• _ASSIGNED TASK_
The entries below contain a line with "thread has a" and a line with "(Unlock k :: r) =>". Retype exactly everything from the first down to the second, both included, and nothing else.

• _EXERCISE MATERIALS_
(** The context after a store through its pointer. *)
Lemma upd_ctx_of fd g d p x :
  context_of fd d = Some (p, x) ->
  exists d', upd_ctx g p d = Ok d' /\ context_of fd d' = Some (p, g x).
Proof.
  intros Hc. unfold upd_ctx. rewrite (ctx_at_of _ _ _ _ Hc). res_simpl. eexists. split; [done|].
  unfold context_of in *. cbn [m_datas ctxs]. destruct (m_datas d !! Z.to_nat fd) as [[q|]|]; try done.
  destruct (ctxs d !! q); [|done]. simplify_eq. by rewrite lookup_insert_eq.
Qed.

Lemma upd_ctx_wf g d p x fd :
  FdManager.wf d -> context_of fd d = Some (p, x) -> m_isClosed (g x) = false -> m_fd (g x) = m_fd x ->
  forall d', upd_ctx g p d = Ok d' -> FdManager.wf d'.
Proof.
  intros [Hs Hd Hf Ho] Hc Hcl Hfd d' Hu. unfold upd_ctx in Hu. rewrite (ctx_at_of _ _ _ _ Hc) in Hu.
  res_simpl. injection Hu as <-.
  assert (ctxs d !! p = Some x) as Hp by (apply ctx_at_of in Hc; by apply deref_Ok in Hc).
  split; cbn [m_datas ctxs fresh_ctx]; [done|..].
  - intros i q Hq. destruct (Hd i q Hq) as (y & Hy & Hyf). destruct (decide (p = q)) as [<-|Hne].
    + rewrite lookup_insert_eq. eexists. split; [done|]. congruence.
    + rewrite lookup_insert_ne by done. eauto.
  - intros q y [[<- <-]|[_ Hq]]%lookup_insert_Some; eauto.
  - intros q y [[<- <-]|[_ Hq]]%lookup_insert_Some; eauto.
Qed.

Lemma hooked_ctx_ok fd h p x :
  FdManager.wf (fdmgr h) -> 0 <= fd -> context_of fd (fdmgr h) = Some (p, x) -> m_isSocket x = true ->
  hooked_ctx fd h = Ok (Some (p, x), h).
Proof.
  intros Hwf Hfd Hc Hs. unfold hooked_ctx. rewrite hk_get_lookup by done. rewrite Hc. res_simpl. simpl.
  rewrite (ctx_at_of _ _ _ _ Hc). res_simpl. by rewrite (context_open _ _ _ _ Hwf Hc), Hs.
Qed.

(** [O_NONBLOCK] in a word of flags. *)
Definition has_nonblock (flags : Z) : bool := negb (Z.land flags O_NONBLOCK =? 0).

Lemma has_nonblock_set a : has_nonblock (Z.lor a O_NONBLOCK) = true.
Proof. unfold has_nonblock. by rewrite lor_nonblock. Qed.

Lemma has_nonblock_clear a : has_nonblock (Z.land a (Z.lnot O_NONBLOCK)) = false.
Proof.
  unfold has_nonblock.
  by rewrite <- Z.land_assoc, (Z.land_comm (Z.lnot _)), Z.land_lnot_diag, Z.land_0_r.
Qed.

(** For the user of a hooked socket, [fcntl(F_GETFL)] after
    [fcntl(F_SETFL, flags)] reports O_NONBLOCK exactly as set; but what the
    kernel has is [m_sysNonblock]: a socket that was already non-blocking when
    its context was made (where [m_sysNonblock] is false) becomes blocking by
    any F_SETFL, even one that asks for O_NONBLOCK. *)
Theorem fcntl_user_view (fd flags : Z) h p x :
  FdManager.wf (fdmgr h) -> 0 <= fd -> context_of fd (fdmgr h) = Some (p, x) ->
  m_isSocket x = true -> is_Some (nonblocking (kern h) fd) ->
  exists h1, fcntl fd F_SETFL flags h = Ok (0, h1) /\
    nonblocking (kern h1) fd = Some (m_sysNonblock x) /\
    exists r h2, fcntl fd F_GETFL 0 h1 = Ok (r, h2) /\ has_nonblock r = has_nonblock flags /\
      kern h2 = kern h1.
Proof.
  intros Hwf Hfd Hc Hs Hnb. unfold fcntl at 1. change (F_SETFL =? F_SETFL) with true. cbn iota.
  rewrite (hooked_ctx_ok fd h p x) by done. res_simpl.
  destruct (upd_ctx_of fd (setUserNonblock (has_nonblock flags)) (fdmgr h) p x Hc) as (d & Hu & Hd).
  pose proof (upd_ctx_wf (setUserNonblock (has_nonblock flags)) _ p x fd Hwf Hc (context_open _ _ _ _ Hwf Hc) eq_refl _ Hu) as Hwd.
  unfold has_nonblock at 1 in Hu. rewrite Hu. res_simpl.
  set (arg := if m_sysNonblock x then _ else _). cbn [kern set_fdmgr].
  destruct (setfl_flags (kern h) fd arg Hnb) as [Hr Hk].
  assert (negb (Z.land arg O_NONBLOCK =? 0) = m_sysNonblock x) as Harg.
  { change (has_nonblock arg = m_sysNonblock x). subst arg.
    destruct (m_sysNonblock x); [apply has_nonblock_set|apply has_nonblock_clear]. }
  rewrite Harg in Hk. unfold sys at 1. rewrite Hr. eexists. split; [done|]. split; [done|].
  set (h1 := set_kern _ _). unfold fcntl. change (F_GETFL =? F_SETFL) with false.
  change (F_GETFL =? F_GETFL) with true. cbn iota.
  destruct (sys_called (fcntl_f (kern h1) fd F_GETFL None) h1) as [[_ Hfm Hk2 _ _ _ _] Hv].
  destruct (sys (fcntl_f (kern h1) fd F_GETFL None) h1) as [r h2]. cbn [fst snd] in Hv, Hfm, Hk2.
  rewrite getfl_pure in Hk2. cbn [snd] in Hk2.
  rewrite (hooked_ctx_ok fd h2 p (setUserNonblock (has_nonblock flags) x)).
  - res_simpl. cbn [m_userNonblock setUserNonblock]. do 2 eexists. split; [done|]. split; [|done].
    destruct (has_nonblock flags); [apply has_nonblock_set|apply has_nonblock_clear].
  - by rewrite Hfm.
  - done.
  - by rewrite Hfm.
  - done.
Qed.
Lemma log_exec_ok c w :
  wf w -> valid c w -> exists w', exec strftime can_open c w = Ok w' /\ wf w'.
Proof.
  intros Hwf Hv. destruct c as [name|k|l a|l a|l|l v|l f|l v|a v|a f|now lv ev l]; cbn [valid exec] in *.
  - pose proof (wf_getLogger name w Hwf) as Hg. destruct (getLogger name w) as [l w'].
    exists w'. split; [done|apply Hg].
  - pose proof (wf_new_appender k w Hwf) as Hg. destruct (LogAppender_new can_open k w) as [a w'].
    exists w'. split; [done|apply Hg].
  - destruct Hv as [[x Hx] [y Hy]]. destruct (addAppender_ok l x a y w Hwf Hx Hy) as (w' & ? & ? & _). eauto.
  - destruct Hv as [[x Hx] _]. unfold delAppender, get_logger. rewrite Hx. cbn [deref]. res_simpl.
    eexists. split; [done|]. apply (wf_put_logger l x); try done; [by apply (wf_formatter _ Hwf l x)|].
    simpl. intros b Hb%erase_first_elem. by eapply wf_appenders.
  - destruct Hv as [x Hx]. unfold clearAppenders, get_logger. rewrite Hx. cbn [deref]. res_simpl.
    eexists. split; [done|]. apply (wf_put_logger l x); try done; [by apply (wf_formatter _ Hwf l x)|].
    simpl. by intros b Hb%not_elem_of_nil.
  - destruct Hv as [x Hx]. unfold setLevel, get_logger. rewrite Hx. cbn [deref]. res_simpl.
    eexists. split; [done|]. apply (wf_put_logger l x); try done; [by apply (wf_formatter _ Hwf l x)|].
    simpl. intros b Hb. by eapply wf_appenders.
  - destruct Hv as [x Hx]. destruct (setFormatter_ok l x f w Hwf Hx) as (w' & ? & ? & _). eauto.
  - destruct Hv as [x Hx]. unfold setFormatter_pattern. pose proof (wf_put_out (LogFormatter_out v) w Hwf) as Hwf1.
    destruct (m_error _).
    + unfold get_logger. cbn [loggers put_out]. rewrite Hx. cbn [deref]. res_simpl. eexists. split; [done|].
      by apply wf_put_out.
    + destruct (setFormatter_ok l x (LogFormatter_new v) _ Hwf1 Hx) as (w' & ? & ? & _). eauto.
  - destruct Hv as [y Hy]. unfold ap_setLevel, get_appender. rewrite Hy. cbn [deref]. res_simpl.
    eexists. split; [done|]. eapply wf_put_appender; [done|done|done|]. simpl. by eapply wf_own.
  - destruct Hv as [y Hy]. unfold ap_setFormatter, get_appender. rewrite Hy. cbn [deref]. res_simpl.
    eexists. split; [done|]. eapply wf_put_appender; [done|done|by simpl|by simpl].
  - destruct (log_targets now lv ev l w Hwf Hv) as [-> Ht].
    destruct (appenders_log_ok now lv ev _ w Ht Hwf) as (w' & ? & ? & _). eauto.
Qed.

Lemma default_out : LogFormatter_out default_pattern = [].
Proof. by vm_compute. Qed.

(** The state after [LoggerManager::LoggerManager]. *)
Definition manager0 : logs :=
  let f := LogFormatter_new default_pattern in
  Logs {[0%nat := Logg (lit "root") DEBUG [1%nat] (Some f) None]}
    {[1%nat := Appender StdoutLogAppender DEBUG false (Some f) 0 None]} 2
    {[lit "root" := 0%nat]} 0 [].

Lemma manager0_ok : LoggerManager_new can_open = Ok manager0.
Proof. reflexivity. Qed.

Lemma wf_manager : wf manager0.
Proof.
  split; cbn [manager0 loggers appenders next_obj m_loggers m_root].
  - intros l x [<- <-]%lookup_singleton_Some. lia.
  - intros a y [<- <-]%lookup_singleton_Some. lia.
  - intros l x [<- <-]%lookup_singleton_Some. by eexists.
  - intros l x a [<- <-]%lookup_singleton_Some ->%list_elem_of_singleton.
    eexists. rewrite lookup_singleton_eq. split; [done|by eexists].
  - by intros a y [<- <-]%lookup_singleton_Some.
  - eexists. rewrite lookup_singleton_eq. done.
  - by intros l x r [<- <-]%lookup_singleton_Some.
  - intros n l [<- <-]%lookup_singleton_Some. eexists. rewrite lookup_singleton_eq. done.
Qed.

Lemma reachable_wf w : reachable strftime can_open w -> wf w.
Proof.
  induction 1 as [w Hw|c w w' _ IH Hv He].
  - rewrite manager0_ok in Hw. injection Hw as <-. apply wf_manager.
  - destruct (log_exec_ok c w IH Hv) as (w1 & ? & ?). congruence.
Qed.
Definition any_read (val : text) a : any := existT (projT1 a) (read_val val (projT2 a)).

Lemma load_members c (e : E) p a name (l : list (text * node)) :
  registered c -> datas c !! name = Some p -> vars c !! p = Some a -> quiet (projT2 a) ->
  exists c' e', foldl load_member (c, e) l = (c', e') /\ datas c' = datas c /\ registered c' /\
    vars c' !! p
      = Some (foldl (fun a t => any_read t a) a
          (map (fun kn => node_text kn.2)
             (List.filter (fun kn => negb (bool_decide (kn.1 = [])) && bool_decide (map tolower kn.1 = name)) l))).
Proof.
  revert c e a. induction l as [|[k n] l IH]; intros c e a Hreg Hd Ha Hq; [by exists c, e|].
  cbn [foldl]. destruct k as [|ch k]; [by apply IH|]. cbn [load_member fst snd].
  unfold LookupBase. cbn [List.filter fst].
  rewrite (bool_decide_false (ch :: k = [])) by done. cbn [negb andb].
  remember (map tolower (ch :: k)) as nm eqn:Enm. clear Enm.
  destruct (datas c !! nm) as [q|] eqn:Eq.
  2: { rewrite bool_decide_false by congruence. by apply IH. }
  destruct (reg_vars _ Hreg _ _ Eq) as (b & Hb & Hbn). rewrite Hb.
  destruct (any_fromString (node_text n) b e) as [b' e'] eqn:Eb.
  assert (m_name (projT2 b') = m_name (projT2 b)) as Hname.
  { unfold any_fromString, fromString, setValue in Eb. destruct (from_str (node_text n)) as [x|].
    - destruct (decide _); [by simplify_eq/=|]. destruct (run_cbs _ _ _ _) as [e1 t].
      destruct t; by simplify_eq/=.
    - by simplify_eq/=. }
  set (c1 := Conf (<[q := b']> (vars c)) (datas c) (fresh_var c)).
  assert (registered c1) as Hreg1.
  { destruct Hreg as [Hv Hf Hn]. split; cbn [c1 vars datas fresh_var].
    - intros n' r Hr. destruct (Hv n' r Hr) as (x & Hx & Hxn). destruct (decide (q = r)) as [<-|Hne].
      + exists b'. rewrite lookup_insert_eq. split; [done|]. rewrite Hname.
        by assert (b = x) as -> by (apply (inj Some); by rewrite <- Hb, <- Hx).
      + exists x. by rewrite lookup_insert_ne.
    - intros r x [[<- <-]|[_ Hr]]%lookup_insert_Some; eauto.
    - exact Hn. }
  destruct (decide (q = p)) as [->|Hne].
  - assert (nm = name) as En by (by eapply (registered_inj c)).
    rewrite (bool_decide_true (_ = name)) by done. cbn [map foldl].
    rewrite Ha in Hb. injection Hb as <-.
    destruct (fromString_quiet (node_text n) (projT2 a) e Hq) as [e2 He2].
    unfold any_fromString in Eb. rewrite He2 in Eb. injection Eb as <- <-.
    apply (IH c1 e2 (any_read (node_text n) a)); [done|done| |].
    + cbn [c1 vars]. by rewrite lookup_insert_eq.
    + by apply read_val_quiet.
  - rewrite bool_decide_false by congruence.
    destruct (IH c1 e' a) as (c' & e2 & E1 & E2 & E3 & E4); [done|done| |done|].
    + cbn [c1 vars]. by rewrite lookup_insert_ne.
    + exists c', e2. done.
Qed.

(** C21.  [LoadFromYaml] gives each variable the values its document has for it:
    the members are exactly the nodes of the document with their dotted paths;
    the variable registered under the (lower-case) path takes each of them in
    document order - a scalar's text or the node as text - and keeps its value
    where the text does not convert or the document says nothing; the table
    stays as it is.  (Listeners that do not throw.) *)
Theorem LoadFromYaml_spec (root : node) c (e : E) name p a :
  registered c -> datas c !! name = Some p -> vars c !! p = Some a -> quiet (projT2 a) ->
  (forall k n, (k, n) ∈ ListAllMember [] root <-> exists path, at_path root path n /\ k = joined [] path) /\
  exists c' e', LoadFromYaml root c e = (c', e') /\ datas c' = datas c /\ registered c' /\
    vars c' !! p = Some (foldl (fun a t => any_read t a) a (texts_for name root)).
Proof.
  intros Hreg Hd Ha Hq. split; [|by apply load_members].
  intros k n. split.
  - apply (member_at_path (S (node_depth root))). lia.
  - intros (path & Hp & ->). by apply at_path_member.
Qed.
End RegistryTheory.
Lemma apply_appender_ok name l x a w :
  wf w -> loggers w !! l = Some x -> lad_type a = 1 \/ lad_type a = 2 ->
  exists w' ap, apply_appender can_open name l a w = Ok w' /\ wf w' /\
    loggers w' = <[l := with_appenders (lg_appenders x ++ [ap]) x]> (loggers w) /\
    m_loggers w' = m_loggers w /\ m_root w' = m_root w /\
    appenders w !! ap = None /\ built w' (lg_formatter x) ap a /\
    (forall b y, appenders w !! b = Some y -> appenders w' !! b = Some y).
Proof.
  intros Hwf Hx Ht. unfold apply_appender.
  assert (new_appender can_open a w = Ok (LogAppender_new can_open (kind_of a) w)) as ->
    by (unfold new_appender, kind_of; by destruct Ht as [-> | ->]).
  pose proof (wf_new_appender can_open (kind_of a) w Hwf) as Hnew.
  destruct (LogAppender_new can_open (kind_of a) w) as [ap w1].
  destruct Hnew as (Hwf1 & Hnone & Hl1 & Hm1 & Hr1 & (y & Hy & Hk & _ & Hh & Hf) & Ho). res_simpl.
  unfold ap_setLevel, get_appender at 1. rewrite Hy. cbn [deref]. res_simpl.
  set (y2 := ap_with_level (lad_level a) y). set (w2 := put_appender ap y2 w1).
  assert (wf w2) as Hwf2 by (eapply wf_put_appender; [done|done|done|simpl; by rewrite Hh]).
  assert (appenders w2 = <[ap := y2]> (appenders w1)) as Ha2 by done.
  set (fmt := match lad_formatter a with [] => _ | _ => _ end).
  assert (exists w3 y3, fmt = Ok w3 /\ wf w3 /\ loggers w3 = loggers w /\ m_loggers w3 = m_loggers w /\
    m_root w3 = m_root w /\ appenders w3 = <[ap := y3]> (appenders w1) /\ ap_kind y3 = kind_of a /\
    ap_level y3 = lad_level a /\ ap_formatter y3 = formatter_set (lad_formatter a) None)
    as (w3 & y3 & -> & Hwf3 & Hl3 & Hm3 & Hr3 & Ha3 & Hk3 & Hv3 & Hf3).
  { subst fmt. unfold formatter_set. destruct (lad_formatter a) as [|c p]; [by exists w2, y2|].
    pose proof (wf_put_out (LogFormatter_out (c :: p)) w2 Hwf2) as Hwf3.
    destruct (m_error (LogFormatter_new (c :: p))); cbn [negb].
    { eexists _, y2. split; [done|]. split_and!; try done. by apply wf_put_out. }
    unfold ap_setFormatter, get_appender. cbn [appenders put_out]. rewrite Ha2, lookup_insert_eq. cbn [deref].
    res_simpl. eexists _, (ap_with_formatter true (Some (LogFormatter_new (c :: p))) y2). split; [done|].
    split_and!; try done; [|cbn [appenders put_appender put_out]; by rewrite Ha2, insert_insert_eq].
    eapply wf_put_appender; [done|cbn [appenders put_out]; by rewrite Ha2, lookup_insert_eq|by simpl|by simpl]. }
  res_simpl. destruct (addAppender_ok l x ap y3 w3 Hwf3) as (w4 & -> & Hwf4 & Hl4 & Hm4 & Hr4 & Ha4);
    [by rewrite Hl3|by rewrite Ha3, lookup_insert_eq|].
  exists w4, ap. split_and!; [done|done|by rewrite Hl4, Hl3|congruence|congruence|done| |].
  - eexists. rewrite Ha4, lookup_insert_eq. split; [done|]. rewrite Hf3. unfold formatter_set in *.
    destruct (lad_formatter a) as [|c p]; [by simpl|]. destruct (m_error _); [by simpl|]. by rewrite Hf3.
  - intros b z Hz. assert (b <> ap) by congruence.
    rewrite Ha4, lookup_insert_ne by done. rewrite Ha3, lookup_insert_ne by done. by rewrite Ho.
Qed.

Definition typed (d : LogDefine) : Prop :=
  Forall (fun a => lad_type a = 1 \/ lad_type a = 2) (ld_appenders d).
(* ===== verification/Interleave.v ===== *)
(** * Threads that share data under mutexes

    What the parts of the library with a lock of their own have in common: each
    thread has a list of instructions to execute - to take or to leave a mutex,
    or to act on the shared data, which puts what follows from it in front of
    the list - and at each turn any thread executes its first one.  A
    [Discipline] says which locks an act needs; if it is kept, no act fails, some
    thread can always go on, and every run ends. *)

From stdpp Require Import functions.
From S2P Require Import Prelude Thread.

Inductive instr (K A : Type) : Type := Lock (m : mode) (k : K) | Unlock (k : K) | Do (a : A).
Arguments Lock {K A} m k.
Arguments Unlock {K A} k.
Arguments Do {K A} a.

(** A scoped lock around [c]. *)
Definition locked {K A} (m : mode) (k : K) (c : list (instr K A)) : list (instr K A) := Lock m k :: c ++ [Unlock k].

(** The shared data, the mutexes, and what each thread still has to do. *)
Record world (K A X S : Type) : Type := World {
  w_data : X;
  w_mutex : K -> S;
  w_threads : list (list (instr K A)) }.
Arguments World {K A X S}.
Arguments w_data {K A X S}.
Arguments w_mutex {K A X S}.
Arguments w_threads {K A X S}.

Section Steps.
Context {K A X S : Type} `{EqDecision K} `{Lockable S}.
Context (act_step : A -> X -> res (list (instr K A) * X)).
Abbreviation state := (world K A X S).
Abbreviation code := (list (instr K A)).
Implicit Types (w : state) (i : nat) (k : K).

(** The mutex [k] in state [s], and [r] left to thread [i]. *)
Definition turn_lock k (s : S) i (r : code) w : state :=
  World (w_data w) (<[k := s]> (w_mutex w)) (<[i := r]> (w_threads w)).

(** A turn of thread [i]: [None] while it waits, or when it has nothing to do. *)
Definition step i w : res (option state) :=
  match w_threads w !! i with
  | Some (Lock m k :: r) =>
      match acquire m (Z.of_nat i) (w_mutex w k) with
      | Ok o => mret ((fun s => turn_lock k s i r w) <$> o)
      | Err e => Err e
      end
  | Some (Unlock k :: r) =>
      s ← release (Z.of_nat i) (w_mutex w k); mret (Some (turn_lock k s i r w))
  | Some (Do a :: r) =>
      '(new, x) ← act_step a (w_data w);
      mret (Some (World x (w_mutex w) (<[i := new ++ r]> (w_threads w))))
  | _ => mret None
  end.

Definition turn w w' : Prop := exists i, step i w = Ok (Some w').

(** Thread [i], which has nothing to do, is given something. *)
Definition begin i (cs : code) w : state :=
  World (w_data w) (w_mutex w) (<[i := cs]> (w_threads w)).

(** What threads may do and in which state they may begin it. *)
Inductive reachable (may : X -> code -> Prop) (w0 : state) : state -> Prop :=
| In_start : reachable may w0 w0
| In_begin i cs w : reachable may w0 w -> w_threads w !! i = Some [] -> may (w_data w) cs ->
    reachable may w0 (begin i cs w)
| In_turn w w' : reachable may w0 w -> turn w w' -> reachable may w0 w'.

(** The same instructions without the locks, uninterrupted. *)
Inductive flat : code -> X -> X -> Prop :=
| F_done x : flat [] x x
| F_lock m k r x y : flat r x y -> flat (Lock m k :: r) x y
| F_unlock k r x y : flat r x y -> flat (Unlock k :: r) x y
| F_do a r new x y z : act_step a x = Ok (new, y) -> flat (new ++ r) y z -> flat (Do a :: r) x z.

Lemma flat_unique cs x y z : flat cs x y -> flat cs x z -> y = z.
Proof.
  intros Hy. revert z. induction Hy as [x|m k r x y _ IH|k r x y _ IH|a r new x y z E _ IH];
    inversion 1; subst; auto. apply IH. congruence.
Qed.

Lemma flat_app (c1 c2 : code) x1 x2 x3 : flat c1 x1 x2 -> flat c2 x2 x3 -> flat (c1 ++ c2) x1 x3.
Proof.
  intros H1 H2. induction H1 as [x|m k r x y _ IH|k r x y _ IH|a r new x1 x y E _ IH]; simpl.
  - done.
  - constructor. by apply IH.
  - constructor. by apply IH.
  - eapply F_do; [exact E|]. rewrite app_assoc. by apply IH.
Qed.

Lemma flat_act a x x' : act_step a x = Ok ([], x') -> flat [Do a] x x'.
Proof. intros E. eapply F_do; [exact E|constructor]. Qed.

Lemma flat_then a x x1 new x' : act_step a x = Ok (new, x1) -> flat new x1 x' -> flat [Do a] x x'.
Proof. intros E Hr. eapply F_do; [exact E|]. by rewrite app_nil_r. Qed.

Lemma flat_locked m k (c : code) x x' : flat c x x' -> flat (locked m k c) x x'.
Proof. intros Hr. constructor. eapply flat_app; [exact Hr|]. repeat constructor. Qed.
End Steps.

(** ** Replacing an element by smaller ones *)

Section Replace.
Context {B : Type} (lt : B -> B -> Prop).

• _SOLVED PROBLEM_
    thread has a list of instructions to execute - to take or to leave a mutex,
    or to act on the shared data, which puts what follows from it in front of
    the list - and at each turn any thread executes its first one.  A
    [Discipline] says which locks an act needs; if it is kept, no act fails, some
    thread can always go on, and every run ends. *)

From stdpp Require Import functions.
From S2P Require Import Prelude Thread.

Inductive instr (K A : Type) : Type := Lock (m : mode) (k : K) | Unlock (k : K) | Do (a : A).
Arguments Lock {K A} m k.
Arguments Unlock {K A} k.
Arguments Do {K A} a.

(** A scoped lock around [c]. *)
Definition locked {K A} (m : mode) (k : K) (c : list (instr K A)) : list (instr K A) := Lock m k :: c ++ [Unlock k].

(** The shared data, the mutexes, and what each thread still has to do. *)
Record world (K A X S : Type) : Type := World {
  w_data : X;
  w_mutex : K -> S;
  w_threads : list (list (instr K A)) }.
Arguments World {K A X S}.
Arguments w_data {K A X S}.
Arguments w_mutex {K A X S}.
Arguments w_threads {K A X S}.

Section Steps.
Context {K A X S : Type} `{EqDecision K} `{Lockable S}.
Context (act_step : A -> X -> res (list (instr K A) * X)).
Abbreviation state := (world K A X S).
Abbreviation code := (list (instr K A)).
Implicit Types (w : state) (i : nat) (k : K).

(** The mutex [k] in state [s], and [r] left to thread [i]. *)
Definition turn_lock k (s : S) i (r : code) w : state :=
  World (w_data w) (<[k := s]> (w_mutex w)) (<[i := r]> (w_threads w)).

(** A turn of thread [i]: [None] while it waits, or when it has nothing to do. *)
Definition step i w : res (option state) :=
  match w_threads w !! i with
  | Some (Lock m k :: r) =>
      match acquire m (Z.of_nat i) (w_mutex w k) with
      | Ok o => mret ((fun s => turn_lock k s i r w) <$> o)
      | Err e => Err e
      end
  | Some (Unlock k :: r) =>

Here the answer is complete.